PLOT: A young girl on the Canadian Crow Reservation in the 1970s sells pot to afford to pay a “truancy tax” that keeps her out of the prison-like Indian school, but when the sadistic government agent who runs the reservation betrays their deal, she decides to strike back.

Still from Rhymes for Young Ghouls (2013)

WHY IT WON’T MAKE THE LIST: The trailer and description made it look like it might have some weird content; in reality, it’s a straightforward indie drama.

COMMENTS: Rhymes for Young Ghouls is a movie that is tailor made for praise from film critics: it’s a socially-conscious historical drama about an ethnic group that is underrepresented in cinema. It’s technically well-made, features an appealing young lead actress, and oozes good intentions. Since there are so few movies made by and for members of what Canadians refer to as the First Nations, refusing to pump this movie up—or, unthinkably, criticizing it—seems like an uncharitable act.

So, if you are a film critic, ethnic studies type, or a Native American starved for cinematic role models, you’ll probably fall over yourself praising Ghouls, and I’ll be hard pressed to muster much of a will to argue against you. Furthermore, Ghouls is unlikely to attract a sizable audience from outside that pool. Still, from the perspective of a member of the general movie-watching public looking at this as a standard narrative feature that I might hope to either entertain or enlighten ( preferably both) me, I have to reluctantly aver that Ghouls isn’t a success. I was keenly interested in the portrait of life on the reservation in 1976, and in the dilemma that traps clever young Aila into peddling weed to keep out of school; but as the story moves on, it becomes more predictable, turning into an endless series of scenes of white guys wailing on defenseless Indians with baseball bats until the Mi’gMaq princess brings vengeance for her people.
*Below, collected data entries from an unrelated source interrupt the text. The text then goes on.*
(* ===== verification/LangAgent.v ===== *)
(** * Agent declarations ([internal/lang/ast.go], [parser.go], [printer.go])

    The tree of an [agent] block, [parseAgent] with its sub-blocks, and
    [printAgent]. *)

From S2P Require Import Prelude GoNum GoText Value JsonNum GoQuote LangLexer LangText LangBlock LangParser LangPrint.

Local Open Scope nat_scope.

Record ModelRef := mkModelRef { mr_Provider : string; mr_Name : string; mr_Raw : string }.

Record Constraints := mkConstraints {
  ct_MaxIterations : option Z;
  ct_MaxTokens : option Z;
  ct_TimeoutSeconds : option Z;
  ct_Temperature : option f64;
  ct_RequireStructuredOutput : option bool;
}.

Record Grant := mkGrant { gr_Name : option string; gr_Operation : list string; gr_Segments : list string }.

(** The path of [instructions file("path")], nil when it is missing, is the inner
    option. *)
Record AgentDecl := mkAgentDecl {
  ad_Name : option string;
  ad_Model : option ModelRef;
  ad_Policy : option string;
  ad_Description : option string;
  ad_Instructions : option string;
  ad_InstructionsFile : option (option string);
  ad_Constraints : option Constraints;
  ad_Grants : list Grant;
  ad_Input : option string;
  ad_Output : option string;
}.

Definition no_constraints : Constraints := mkConstraints None None None None None.
Definition empty_agent (name : option string) : AgentDecl := mkAgentDecl name None None None None None None [] None None.

(** Assignments to a field. *)
Definition set_MaxIterations v c := mkConstraints v (ct_MaxTokens c) (ct_TimeoutSeconds c) (ct_Temperature c) (ct_RequireStructuredOutput c).
Definition set_MaxTokens v c := mkConstraints (ct_MaxIterations c) v (ct_TimeoutSeconds c) (ct_Temperature c) (ct_RequireStructuredOutput c).
Definition set_TimeoutSeconds v c := mkConstraints (ct_MaxIterations c) (ct_MaxTokens c) v (ct_Temperature c) (ct_RequireStructuredOutput c).
Definition set_Temperature v c := mkConstraints (ct_MaxIterations c) (ct_MaxTokens c) (ct_TimeoutSeconds c) v (ct_RequireStructuredOutput c).
Definition set_RequireStructuredOutput v c := mkConstraints (ct_MaxIterations c) (ct_MaxTokens c) (ct_TimeoutSeconds c) (ct_Temperature c) v.

Definition set_Model v d := mkAgentDecl (ad_Name d) v (ad_Policy d) (ad_Description d) (ad_Instructions d) (ad_InstructionsFile d) (ad_Constraints d) (ad_Grants d) (ad_Input d) (ad_Output d).
Definition set_Policy v d := mkAgentDecl (ad_Name d) (ad_Model d) v (ad_Description d) (ad_Instructions d) (ad_InstructionsFile d) (ad_Constraints d) (ad_Grants d) (ad_Input d) (ad_Output d).
Definition set_Description v d := mkAgentDecl (ad_Name d) (ad_Model d) (ad_Policy d) v (ad_Instructions d) (ad_InstructionsFile d) (ad_Constraints d) (ad_Grants d) (ad_Input d) (ad_Output d).
Definition set_Instructions v d := mkAgentDecl (ad_Name d) (ad_Model d) (ad_Policy d) (ad_Description d) v (ad_InstructionsFile d) (ad_Constraints d) (ad_Grants d) (ad_Input d) (ad_Output d).
Definition set_InstructionsFile v d := mkAgentDecl (ad_Name d) (ad_Model d) (ad_Policy d) (ad_Description d) (ad_Instructions d) v (ad_Constraints d) (ad_Grants d) (ad_Input d) (ad_Output d).
Definition set_Constraints v d := mkAgentDecl (ad_Name d) (ad_Model d) (ad_Policy d) (ad_Description d) (ad_Instructions d) (ad_InstructionsFile d) v (ad_Grants d) (ad_Input d) (ad_Output d).
Definition set_Grants v d := mkAgentDecl (ad_Name d) (ad_Model d) (ad_Policy d) (ad_Description d) (ad_Instructions d) (ad_InstructionsFile d) (ad_Constraints d) v (ad_Input d) (ad_Output d).
Definition set_Input v d := mkAgentDecl (ad_Name d) (ad_Model d) (ad_Policy d) (ad_Description d) (ad_Instructions d) (ad_InstructionsFile d) (ad_Constraints d) (ad_Grants d) v (ad_Output d).
Definition set_Output v d := mkAgentDecl (ad_Name d) (ad_Model d) (ad_Policy d) (ad_Description d) (ad_Instructions d) (ad_InstructionsFile d) (ad_Constraints d) (ad_Grants d) (ad_Input d) v.

(** ** Parsing *)

Definition parseModelRef : P (option ModelRef) :=
  k ← curK;
  if decide (k ≠ KindIdent) then error_here ;; mret None
  else
    provider ← curLit; advance ;; ok ← expect KindSlash;
    if ok : bool then
      k ← curK;
      if decide (k ≠ KindIdent) then error_here ;; mret (Some (mkModelRef provider "" (provider +:+ "/")))
      else name ← curLit; advance ;; mret (Some (mkModelRef provider name (provider +:+ ("/" +:+ name))))
    else mret (Some (mkModelRef provider "" provider)).

Definition parseFileRef : P (option string) :=
  advance ;; ok ← expect KindLParen;
  if ok : bool then path ← parseStringLit; expect KindRParen ;; mret path else mret None.

(** A value of a constraint; [None] after a diagnostic. *)
Definition constraintInt : P (option Z) :=
  k ← curK; lit ← curLit;
  if bool_decide (k ≠ KindNumber) || str_contains_byte "." lit then error_here ;; syncLine ;; mret None
  else
    match atoi lit with
    | Some n => if (n <=? 0)%Z then error_here ;; advance ;; mret None else advance ;; mret (Some n)
    | None => error_here ;; advance ;; mret None
    end.
Definition constraintFloat : P (option f64) :=
  k ← curK; lit ← curLit;
  if decide (k ≠ KindNumber) then error_here ;; syncLine ;; mret None
  else match number_value lit with
       | Ok f => advance ;; mret (Some f)
       | Err _ => error_here ;; advance ;; mret None
       end.
Definition constraintBool : P (option bool) :=
  k ← curK; lit ← curLit;
  if bool_decide (k = KindIdent) && ((lit =? "true") || (lit =? "false"))%string then advance ;; mret (Some (lit =? "true")%string)
  else error_here ;; syncLine ;; mret None.

(** [if v, ok := ...; ok { c.F = &v }]. *)
Definition assign {V S : Type} (set : option V → S → S) (v : option V) (s : S) : S :=
  match v with Some v => set (Some v) s | None => s end.

Fixpoint constraints_loop (fuel : nat) (seen : list string) (c : Constraints) : P Constraints :=
  match fuel with
  | O => stuck
  | S fuel =>
      tok ← cur;
      if ends_block (tk_Kind tok) then mret c
      else if decide (tk_Kind tok ≠ KindIdent) then error_here ;; syncLine ;; constraints_loop fuel seen c
      else
        let field := tk_Lit tok in
        advance ;;
        (if str_mem field seen then errorf (tk_Pos tok) else mret ()) ;;
        let loop := constraints_loop fuel (field :: seen) in
        if (field =? "maxIterations")%string then v ← constraintInt; loop (assign set_MaxIterations v c)
        else if (field =? "maxTokens")%string then v ← constraintInt; loop (assign set_MaxTokens v c)
        else if (field =? "timeoutSeconds")%string then v ← constraintInt; loop (assign set_TimeoutSeconds v c)
        else if (field =? "temperature")%string then v ← constraintFloat; loop (assign set_Temperature v c)
        else if (field =? "requireStructuredOutput")%string then v ← constraintBool; loop (assign set_RequireStructuredOutput v c)
        else errorf (tk_Pos tok) ;; syncLine ;; loop c
  end.
Definition parseConstraints (fuel : nat) : P Constraints :=
  ok ← expect KindLBrace;
  if ok : bool then c ← constraints_loop fuel [] no_constraints; expect KindRBrace ;; mret c else mret no_constraints.

(** A grant is [tool.<name>.<operation>]. *)
Definition parseGrant (fuel : nat) : P Grant :=
  tok ← cur; parts ← parseDottedPath fuel;
  match parts with
  | [] => mret (mkGrant None [] [])
  | first :: rest =>
      if negb (first =? "tool")%string then errorf (tk_Pos tok) ;; mret (mkGrant None [] parts)
      else match rest with
           | name :: (_ :: _) as op => mret (mkGrant (Some name) (tail rest) parts)
           | _ => errorf (tk_Pos tok) ;; mret (mkGrant None [] parts)
           end
  end.

Fixpoint grants_loop (fuel' fuel : nat) : P (list Grant) :=
  match fuel' with
  | O => stuck
  | S fuel' =>
      k ← curK;
      if ends_block k then mret []
      else if decide (k ≠ KindIdent) then error_here ;; syncLine ;; grants_loop fuel' fuel
      else
        g ← parseGrant fuel; k ← curK;
        (if decide (k = KindComma) then advance else mret ()) ;;
        rest ← grants_loop fuel' fuel; mret (g :: rest)
  end.
Definition parseGrants (fuel : nat) : P (list Grant) :=
  ok ← expect KindLBrace;
  if ok : bool then grants ← grants_loop fuel fuel; expect KindRBrace ;; mret grants else mret [].

(** The fields of an agent body.  A field is set at its first occurrence; [once] is
    [dup] and the assignment it guards. *)
Fixpoint agent_loop (fuel' fuel : nat) (seen : list string) (d : AgentDecl) : P AgentDecl :=
  match fuel' with
  | O => stuck
  | S fuel' =>
      tok ← cur;
      if ends_block (tk_Kind tok) then mret d
      else if decide (tk_Kind tok ≠ KindIdent) then error_here ;; syncLine ;; agent_loop fuel' fuel seen d
      else
        let field := tk_Lit tok in
        let once (set : AgentDecl → AgentDecl) :=
          if str_mem field seen then errorf (tk_Pos tok) ;; agent_loop fuel' fuel seen d
          else agent_loop fuel' fuel (field :: seen) (set d) in
        if (field =? "model")%string then advance ;; m ← parseModelRef; once (set_Model m)
        else if (field =? "policy")%string then advance ;; x ← ident; once (set_Policy x)
        else if (field =? "description")%string then advance ;; s ← parseStringLit; once (set_Description s)
        else if (field =? "instructions")%string then
          advance ;; file ← at_word "file";
          if file : bool then f ← parseFileRef; once (set_InstructionsFile (Some f))
          else s ← parseStringLit; once (set_Instructions s)
        else if (field =? "constraints")%string then advance ;; c ← parseConstraints fuel; once (set_Constraints (Some c))
        else if (field =? "grants")%string then advance ;; g ← parseGrants fuel; once (set_Grants g)
        else if (field =? "input")%string then advance ;; t ← parseTypeRef; once (set_Input t)
        else if (field =? "output")%string then advance ;; t ← parseTypeRef; once (set_Output t)
        else errorf (tk_Pos tok) ;; syncLine ;; agent_loop fuel' fuel seen d
  end.

Definition parseAgent (fuel : nat) : P AgentDecl :=
  advance ;; name ← ident; ok ← expect KindLBrace;
  if ok : bool then d ← agent_loop fuel fuel [] (empty_agent name); expect KindRBrace ;; mret d else mret (empty_agent name).

(** ** Printing *)

Section print.
Context (is_print : chars → bool).

Definition opt_line (n : nat) (text : option string) : string :=
  match text with Some t => field_line (spaces n) t | None => "" end.

Definition printConstraints (c : Constraints) : string :=
  spaces 4 +:+ ("constraints {" +:+ (nl +:+
  (opt_line 8 ((λ n, "maxIterations " +:+ fmt_Z n) <$> ct_MaxIterations c) +:+
  (opt_line 8 ((λ n, "maxTokens " +:+ fmt_Z n) <$> ct_MaxTokens c) +:+
  (opt_line 8 ((λ n, "timeoutSeconds " +:+ fmt_Z n) <$> ct_TimeoutSeconds c) +:+
  (opt_line 8 ((λ f, "temperature " +:+ format_float_g f) <$> ct_Temperature c) +:+
  (opt_line 8 ((λ b, "requireStructuredOutput " +:+ fmt_bool b) <$> ct_RequireStructuredOutput c) +:+
  field_line (spaces 4) "}"))))))).

Definition opt_text {A} (f : A → string) (x : option A) : string := match x with Some x => f x | None => "" end.

Definition printAgent (a : AgentDecl) : string :=
  field_line "" ("agent " +:+ (identName (ad_Name a) +:+ " {")) +:+
  (opt_line 4 ((λ m, "model " +:+ (mr_Provider m +:+ ("/" +:+ mr_Name m))) <$> ad_Model a) +:+
  (opt_line 4 ((λ x, "policy " +:+ x) <$> ad_Policy a) +:+
  (opt_text (printStringField is_print 4 "description") (ad_Description a) +:+
  (opt_text (printStringField is_print 4 "instructions") (ad_Instructions a) +:+
  (opt_line 4 ((λ p, "instructions file(" +:+ (Quote is_print p +:+ ")")) <$> (ad_InstructionsFile a ≫= id)) +:+
  (opt_text printConstraints (ad_Constraints a) +:+
  (match ad_Grants a with
   | [] => ""
   | gs => field_line (spaces 4) "grants {" +:+
       (foldr (λ g acc, field_line (spaces 8) (dottedName (gr_Segments g)) +:+ acc) "" gs +:+ field_line (spaces 4) "}")
   end +:+
  (opt_line 4 ((λ x, "input " +:+ x) <$> ad_Input a) +:+
  (opt_line 4 ((λ x, "output " +:+ x) <$> ad_Output a) +:+
  field_line "" "}"))))))))).
End print.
Ghouls is, at bottom, not so much a serious examination of life on the reservation in the 1970s as it is a post-colonial revenge fantasy. Part of the problem is the villain, Popper, the reservation’s chief Indian Agent and the most devilish of white devils. Not only is Mark Anthony Krupa (the cast’s sole gringo) the weakest of the main actors, he’s given the hardest role to try to pull off. Imagine Conan O’Brien cast as Satan to get a feeling of how this villainy plays out on screen. His character is a blatant symbol of (admittedly) unforgivable Canadian government oppression, but he is given no motivation or explanation for his moral turpitude. In fact, quite the opposite: a flashback shows how a schoolboy Popper betrays Aila’s father Joseph after he rescues him from bullies, which for inexplicable reasons causes the rescued boy to bear a lifelong grudge against Jospeh and the Mi’gMag people in general. It seems that we are to conclude that white people are just inherently, perversely evil, no point trying to explain or understand their behavior. To caricature the villain so one-dimensionally is just lazy. Frank Booth was more relatable than Popper. It isn’t impossible to create memorably despicable villains who nonetheless resemble human beings: think of Schindler’s List‘s Amon Goethe, who is recognizably fallible and human without ever becoming sympathetic. Popper should be a boss villain who gets offed (accompanied by a quotable one-liner) by Arnold Schwarzenegger in an action movie, not the antagonist a supposedly serious historical drama.

When real-life villainy doesn’t seem quite real, the story has failed. Some histrionics from a drunken Joseph at his wife’s grave and brutal slow-motion beatings designed to boil our blood don’t help. On the plus side, Devery Jacobs is fantastic, always quiet and dignified, and there’s an outside chance that Ghouls could play the same kind of role in her future career that Winter’s Bone did for Jennifer Lawrence. The camera, sound and general technical elements are all excellent. There is clearly a ton of talent on display from debuting director Jeff Barnaby and his young cast, which made it all the more upsetting to me that the story, historically based as it is, failed to ring true. My opinion matters little, however, as Ghouls hits the bullseye for its target audience, while remaining invisible to the outside world.

WHAT THE CRITICS SAY:

Rhymes is not always logical in its quasi-mythic, circular narrative… Barnaby puts a mythic frame around a grim history, shaping it in a way that feels always like a creative adventure, not a duty.”–Liam Lacey, The Globe and Mail (contemporaneous)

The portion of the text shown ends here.